On 01/04/2011 10:38 AM, Alex Rousskov wrote:
> Hello,
> 
>     By default, Squid logs request URIs without any escaping. This works
> OK in most cases because uri_whitespace defaults to "strip". Even when
> URI has a space, the logged value does not have it, which keeps log
> parsing scripts happy.
> 
> However, when Squid detects a malformed request (e.g., the URI scheme is
> "rtsp"), Squid may log what it thinks is the raw URI, including any
> spaces. This results in malformed access log entries such as:
> 
> [02/Jan/2011:20:55:15 +0100] 10.3.75.185
>   xml:lang="*" version="1.0" xmlns:stream="http://jabber.org/streams"
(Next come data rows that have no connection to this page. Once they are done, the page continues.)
(* ===== verification/RightWp.v ===== *)
(** * Reasoning about ipc_right.c

    [wp m Q st]: [m], started in the state [st], returns (it does not touch
    memory that is not there, and does not panic) and its result and final
    state satisfy [Q].  The state of the entry a function works on is
    described by [held], of the other entries nothing changes; the rules
    below step through the accesses to the space and to ports. *)

From S2P Require Import Prelude Names Splay Table Space Hash Entry EntryInv Alloc World Port.
From S2P Require Import PortInv Right RightBits RightLaws.

(** The fields of a changed entry. *)
Ltac entry_eq :=
  intros; cbv [set_request set_bits set_object ie_bits ie_object ie_request ie_index]; reflexivity.

(** The hole when the entry of [name] has type [t]. *)
Definition hole_of (name t : Z) : option Z := if t =? 0 then Some name else None.

(** ** Effects on ports *)

Definition released (port : Z) (p : ipc_port) (w : world) : world :=
  let n := u32 (ip_references p - 1) in
  if n =? 0 then emitted [ObjectFree port] (with_ports (delete port (w_ports w)) w)
  else put_port port (set_ip_references n p) w.

Lemma port_release_run w port p :
  w_ports w !! port = Some p -> ipc_port_release port w = Some (tt, released port p w).
Proof.
  intros Hp. unfold ipc_port_release, ip_release, ip_check_unlock, released. run_ports. simpl.
  destruct (u32 (ip_references p - 1) =? 0); simpl; [|done].
  unfold mbind, M_bind, modify, emit, emitted, put_port, with_ports. simpl.
  by rewrite delete_insert_eq.
Qed.

(** The request [q] of an entry named [name] is registered with the port. *)
Definition dn_known (p : ipc_port) (name q : Z) : Prop :=
  q = 0 \/ exists d soright, ip_dnrequests p = Some d /\ dn_ok d /\ registered d q = Some (name, soright).

(** Cancelling the request [q] of an entry of [p]: the send-once right to
    return, the port without the request, and the events. *)
Definition cancels (p : ipc_port) (name q : Z) (co : bool) (p' : ipc_port) (dnrequest : Z)
    (ev : list event) : Prop :=
  if q =? 0 then p' = p /\ dnrequest = IP_NULL /\ ev = []
  else exists d d' soright,
    ip_dnrequests p = Some d /\ registered d q = Some (name, soright) /\
    p' = set_ip_dnrequests (Some d') p /\ dn_ok d' /\ rlen d' = rlen d /\
    (forall i, registered d' i = if i =? q then None else registered d i) /\
    dnrequest = (if co then IP_NULL else soright) /\ ev = (if co then [SpaceRelease] else []).

(** The counts of rights and references of a port. *)
Definition counts (p : ipc_port) : Z * Z * Z := (ip_references p, ip_srights p, ip_sorights p).

Lemma cancels_counts p name q co p' dn ev :
  cancels p name q co p' dn ev -> counts p' = counts p /\ ip_active p' = ip_active p /\
    ip_nsrequest p' = ip_nsrequest p /\ ip_mscount p' = ip_mscount p.
Proof.
  unfold cancels. destruct (q =? 0); [by intros (-> & _)|]. by intros (d & d' & so & _ & _ & -> & _).
Qed.

Section wp.
Context {Sp : Type} `{!NameSpace Sp, !NameSpaceLaws Sp} `{PortConfig}.

Abbreviation sys := (Sp * world)%type.

Definition wp {A} (m : M sys A) (Q : A -> sys -> Prop) (st : sys) : Prop :=
  match m st with Some (x, st') => Q x st' | None => False end.

Lemma wp_bind {A B} (m : M sys A) (k : A -> M sys B) Q st :
  wp m (fun x st' => wp (k x) Q st') st -> wp (m ≫= k) Q st.
Proof. unfold wp, mbind, M_bind. by destruct (m st) as [[x st']|]. Qed.

Lemma wp_ret {A} (x : A) Q st : Q x st -> wp (mret x) Q st.
Proof. done. Qed.

Lemma wp_mono {A} (m : M sys A) (Q Q' : A -> sys -> Prop) st :
  wp m Q st -> (forall x st', Q x st' -> Q' x st') -> wp m Q' st.
Proof. unfold wp. destruct (m st) as [[x st']|]; [|done]. eauto. Qed.

Lemma wp_returns {A} (m : M sys A) Q st :
  wp m Q st -> exists x st', m st = Some (x, st') /\ Q x st'.
Proof. unfold wp. destruct (m st) as [[x st']|]; [eauto|done]. Qed.

Lemma wp_world {A} (m : M world A) Q s w x w' :
  m w = Some (x, w') -> Q x (s, w') -> wp (on_world m) Q (s, w).
Proof. intros Hm HQ. unfold wp, on_world. simpl. by rewrite Hm. Qed.

(** ** The entry *)

Lemma fields_entry e b o q : fields e = (b, o, q) -> e = mk_entry b o q (ie_index e).
Proof. destruct e. unfold fields. simpl. by intros [= -> -> ->]. Qed.

Record held (h0 : option Z) (s0 : Sp) (name : Z) (r : entry_ref) (s : Sp)
    (b o q t u : Z) (ma co : bool) : Prop := {
  h_ok : ns_ok (hole_of name t) s;
  h_den : ns_denotes (hole_of name t) s name r;
  h_read : exists i, ns_read s r = mk_entry b o q i;
  h_desc : described b t u ma co;
  h_active : ns_active s = ns_active s0;
  h_others : forall n c, n <> name -> ns_means (hole_of name t) s n c <-> ns_means h0 s0 n c
}.

(** The entry has been deallocated. *)
Definition gone (h0 : option Z) (s0 : Sp) (name : Z) (s : Sp) : Prop :=
  ns_ok None s /\ forall n c, ns_means None s n c <-> n <> name /\ ns_means h0 s0 n c.

Lemma hole_cases name t : hole_of name t = None \/ hole_of name t = Some name.
Proof. unfold hole_of. destruct (t =? 0); auto. Qed.

Lemma means_held h0 s0 name r s b o q t u ma co c :
  held h0 s0 name r s b o q t u ma co ->
  ns_means (hole_of name t) s name c <-> c = (packed t u ma co, o, q).
Proof.
  intros Hh. destruct (h_read _ _ _ _ _ _ _ _ _ _ _ _ Hh) as [i Hi].
  assert (Hf : right_fields (ns_read s r) = (packed t u ma co, o, q)).
  { unfold right_fields. rewrite Hi. simpl. by rewrite (packed_right b t u ma co) by apply Hh. }
  split.
  - intros (r' & Hd & <-). rewrite <- Hf. f_equal. f_equal.
    symmetry. eapply ns_unique; [apply Hh|apply Hh|done].
  - intros ->. exists r. split; [apply Hh|done].
Qed.

Lemma wp_read h0 s0 name r s w b o q t u ma co (Q : ipc_entry -> sys -> Prop) :
  held h0 s0 name r s b o q t u ma co ->
  (forall i, Q (mk_entry b o q i) (s, w)) -> wp (ie_read r) Q (s, w).
Proof. intros Hh HQ. destruct (h_read _ _ _ _ _ _ _ _ _ _ _ _ Hh) as [i Hi]. unfold wp, ie_read, gets. simpl. by rewrite Hi. Qed.

Lemma means_fields h s n c r : ns_denotes h s n r -> right_fields (ns_read s r) = c -> ns_means h s n c.
Proof. intros. by exists r. Qed.

Lemma right_fields_eq e e' : fields e = fields e' -> right_fields e = right_fields e'.
Proof. unfold fields, right_fields. by intros [= -> -> ->]. Qed.

Lemma held_write h0 s0 name r s b o q t u ma co b' o' q' t' u' ma' co' :
  held h0 s0 name r s b o q t u ma co -> becomes b b' t' u' ma' co' ->
  held h0 s0 name r (ns_write s r b' o' q') b' o' q' t' u' ma' co'.
Proof.
  intros Hh [Hd Hf]. destruct (h_read _ _ _ _ _ _ _ _ _ _ _ _ Hh) as [i Hi].
  assert (Hhole : hole_after name b' = hole_of name t') by (unfold hole_after; by rewrite (b_type _ _ _ _ _ Hd)).
  destruct (ns_write_law (hole_of name t) s name r b' o' q') as (Hok & Hact & Hden & Hr & Ho);
    [apply Hh|apply Hh|apply hole_cases|by rewrite Hi|apply Hd|]. rewrite Hhole in *. split; try done.
  - apply Hden, Hh.
  - eexists. by apply fields_entry.
  - rewrite Hact. apply Hh.
  - intros n c Hn. rewrite <- (h_others _ _ _ _ _ _ _ _ _ _ _ _ Hh) by done.
    assert (Hne : forall r', ns_denotes (hole_of name t) s n r' -> r' <> r).
    { intros r' Hd' ->. apply Hn. eapply ns_separate; [apply Hh|done|apply Hh]. }
    split; intros (r' & Hd' & <-); exists r'; rewrite Hden in *; (split; [done|]);
      apply right_fields_eq; [symmetry|]; eauto.
Qed.

Lemma wp_write h0 s0 name r s w b o q t u ma co f b' o' q' t' u' ma' co' (Q : unit -> sys -> Prop) :
  held h0 s0 name r s b o q t u ma co ->
  (forall i, f (mk_entry b o q i) = mk_entry b' o' q' i) -> becomes b b' t' u' ma' co' ->
  (forall s', held h0 s0 name r s' b' o' q' t' u' ma' co' -> Q tt (s', w)) ->
  wp (ie_write r f) Q (s, w).
Proof.
  intros Hh Hf Hb HQ. unfold ie_write. apply wp_bind. eapply wp_read; [done|]. intros i.
  rewrite Hf. unfold wp, on_space, modify. simpl. apply HQ. by eapply held_write.
Qed.

Lemma becomes_same b t u ma co : described b t u ma co -> becomes b b t u ma co.
Proof. done. Qed.

Lemma preserved_held h0 s0 name r s s' b o q t u ma co :
  held h0 s0 name r s b o q t u ma co -> ns_preserved (hole_of name t) s s' ->
  held h0 s0 name r s' b o q t u ma co.
Proof.
  intros Hh (Hok & Hact & Hden & Hread). destruct (h_read _ _ _ _ _ _ _ _ _ _ _ _ Hh) as [i Hi].
  split; try done; try apply Hh.
  - apply Hden, Hh.
  - eexists. apply fields_entry. rewrite (Hread name r) by apply Hh. by rewrite Hi.
  - rewrite Hact. apply Hh.
  - intros n c Hn. rewrite <- (h_others _ _ _ _ _ _ _ _ _ _ _ _ Hh) by done.
    split; intros (r' & Hd' & <-); exists r'; rewrite Hden in *; (split; [done|]);
      apply right_fields_eq; [symmetry|]; eauto.
Qed.

Lemma wp_hash_insert h0 s0 name r s w b o q t u ma co object (Q : unit -> sys -> Prop) :
  held h0 s0 name r s b o q t u ma co ->
  (forall s', held h0 s0 name r s' b o q t u ma co -> Q tt (s', w)) ->
  wp (hash_insert object name r) Q (s, w).
Proof. intros Hh HQ. apply HQ. eapply preserved_held; [done|]. apply ns_hash_insert_law; apply Hh. Qed.

Lemma wp_hash_delete h0 s0 name r s w b o q t u ma co object (Q : unit -> sys -> Prop) :
  held h0 s0 name r s b o q t u ma co ->
  (forall s', held h0 s0 name r s' b o q t u ma co -> Q tt (s', w)) ->
  wp (hash_delete object name r) Q (s, w).
Proof. intros Hh HQ. apply HQ. eapply preserved_held; [done|]. apply ns_hash_delete_law; apply Hh. Qed.

Lemma wp_dealloc h0 s0 name r s w b q t u ma co (Q : unit -> sys -> Prop) :
  held h0 s0 name r s b IO_NULL q t u ma co ->
  (forall s', gone h0 s0 name s' -> Q tt (s', w)) ->
  wp (entry_dealloc name r) Q (s, w).
Proof.
  intros Hh HQ. apply HQ. destruct (h_read _ _ _ _ _ _ _ _ _ _ _ _ Hh) as [i Hi].
  destruct (ns_dealloc_law (hole_of name t) s name r) as [Hok Hm];
    [apply Hh|apply Hh|apply hole_cases|by rewrite Hi|]. split; [done|].
  intros n c. rewrite Hm. split; intros [Hn Hc]; (split; [done|]); by apply (h_others _ _ _ _ _ _ _ _ _ _ _ _ Hh).
Qed.

(** ** Events *)

Lemma wp_emit e s w (Q : unit -> sys -> Prop) : Q tt (s, emitted [e] w) -> wp (on_world (emit e)) Q (s, w).
Proof. intros HQ. by eapply wp_world; [apply emit_run|]. Qed.

Definition ma_events (ma : bool) (name : Z) : list event := if ma then [MarequestCancel name] else [].

Lemma wp_marequest b name ma s w (Q : unit -> sys -> Prop) :
  has b IE_BITS_MAREQUEST = ma -> Q tt (s, emitted (ma_events ma name) w) ->
  wp (marequest_cancel b name) Q (s, w).
Proof.
  intros Hma HQ. unfold marequest_cancel, when. rewrite Hma. destruct ma.
  - by apply wp_emit.
  - apply wp_ret. by rewrite emitted_nil in HQ.
Qed.

Definition deleted_events (dn name : Z) : list event :=
  if dn =? IP_NULL then [] else [NotifyPortDeleted dn name].

Lemma wp_port_deleted dn name s w (Q : unit -> sys -> Prop) :
  Q tt (s, emitted (deleted_events dn name) w) -> wp (notify_port_deleted dn name) Q (s, w).
Proof.
  intros HQ. unfold notify_port_deleted, when, deleted_events in *. destruct (dn =? IP_NULL); simpl.
  - apply wp_ret. by rewrite emitted_nil in HQ.
  - by apply wp_emit.
Qed.

(** ** Cancelling a dead-name request *)

Lemma wp_dncancel h0 s0 name r s w port p b o q t u ma co (Q : Z -> sys -> Prop) :
  held h0 s0 name r s b o q t u ma co -> w_ports w !! port = Some p -> dn_known p name q ->
  (forall s' p' dn ev, held h0 s0 name r s' b o 0 t u ma co -> cancels p name q co p' dn ev ->
     Q dn (s', emitted ev (put_port port p' w))) ->
  wp (ipc_right_dncancel_macro port name r) Q (s, w).
Proof.
  intros Hh Hp Hdn HQ. unfold ipc_right_dncancel_macro. apply wp_bind. eapply wp_read; [done|]. intros i. simpl.
  pose proof (h_desc _ _ _ _ _ _ _ _ _ _ _ _ Hh) as Hdesc. destruct (Z.eqb_spec q 0) as [->|Hq].
  { apply wp_ret. specialize (HQ s p IP_NULL []). rewrite put_port_id, emitted_nil in HQ by done.
    by apply HQ. }
  destruct Hdn as [?|(d & so & Hd & Hok & Hreg)]; [done|].
  destruct (dncancel_spec w port p d name q so Hp Hd Hok Hreg) as (d' & Hrun & Hok' & Hlen & _ & Hreg').
  unfold ipc_right_dncancel. apply wp_bind. eapply wp_read; [done|]. clear i. intros i. simpl.
  apply wp_bind. eapply wp_world; [exact Hrun|]. apply wp_bind.
  eapply wp_write; [done|entry_eq|by apply becomes_same|]. intros s' Hh'.
  rewrite (b_compat _ _ _ _ _ Hdesc).
  assert (Hc : cancels p name q co (set_ip_dnrequests (Some d') p) (if co then IP_NULL else so)
                 (if co then [SpaceRelease] else [])).
  { unfold cancels. rewrite (proj2 (Z.eqb_neq _ _)) by done. by exists d, d', so. }
  specialize (HQ s' _ _ _ Hh' Hc). destruct co.
  - apply wp_bind, wp_emit, wp_ret. done.
  - apply wp_ret. by rewrite emitted_nil in HQ.
Qed.
End wp.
>   NONE/400 HTTP/0.0 <stream:stream ...
> 
> [02/Jan/2011:21:03:54 +0100] 10.19.66.249
>   sip:10.38.26.67:80;transport=tcp SIP/2.0
>   NONE/400 HTTP/0.9 REGISTER ...
> 
> [02/Jan/2011:21:05:47 +0100] 10.228.123.186
>   rtsp://youtube.com/DjgMDA==video.3gp RTSP/1.0
>   NONE/400 HTTP/0.9 DESCRIBE ...
> 
> I split the logged lines above into three lines each for readability,
> with the second line always being the request URI (%ru format code).
> 
> As you can see, such log entries are malformed and would be rather
> difficult to interpret correctly due spaces in URIs and field-looking
> protocol versions that are actually a part of %ru output.
> 
> While the above real-world examples use custom access log format, the
> default behavior is the same.
> 
> 
> We could (and possibly will) improve request parsing so that common
> cases like RTSP and SIP requests do not get interpreted as malformed
> HTTP/0.9 requests. However, that does not solve the more general case of
> a truly malformed request like the very first example pasted above.
> 
> 
> Our options include:
> 
> 1) Apply uri_whitespace before logging malformed requests. This will
> result in spaces stripped by default. The uri_whitespace option
> description should probably be adjusted to recommend a different %ru
> encoding for those who do not want to remove spaces from logged URLs.
> 
> 2a) Strip spaces when logging %ru unless an explicit encoding is
> specified for that option. To implement this, we would add
> LOG_QUOTE_STRIP_SPACE log_quote value.
> 
> 2b) Chop spaces when logging %ru unless an explicit encoding is
> specified for that option. To implement this, we would add
> LOG_QUOTE_CHOP_SPACE log_quote value.
> 
> 2c) Replace spaces with %20 when logging %ru unless an explicit encoding
> is specified for that option. To implement this, we would add
> LOG_QUOTE_ENCODE_SPACE log_quote value. This is a little different from
> encoding the entire URL because it would apply to spaces (and '%') only.
> 
> 3) Add a new log_whitespace squid.conf option to allow the admin to
> strip, chop, or encode space in all transaction log fields that do not
> have an explicit setting. Default setting could be
> LOG_QUOTE_ENCODE_SPACE, I guess. This will help avoid similar problems
> in fields other than %ru.
> 
> 
> My preference is (1), followed by (3), but I am not sure and may have
> missed better options. What do you think?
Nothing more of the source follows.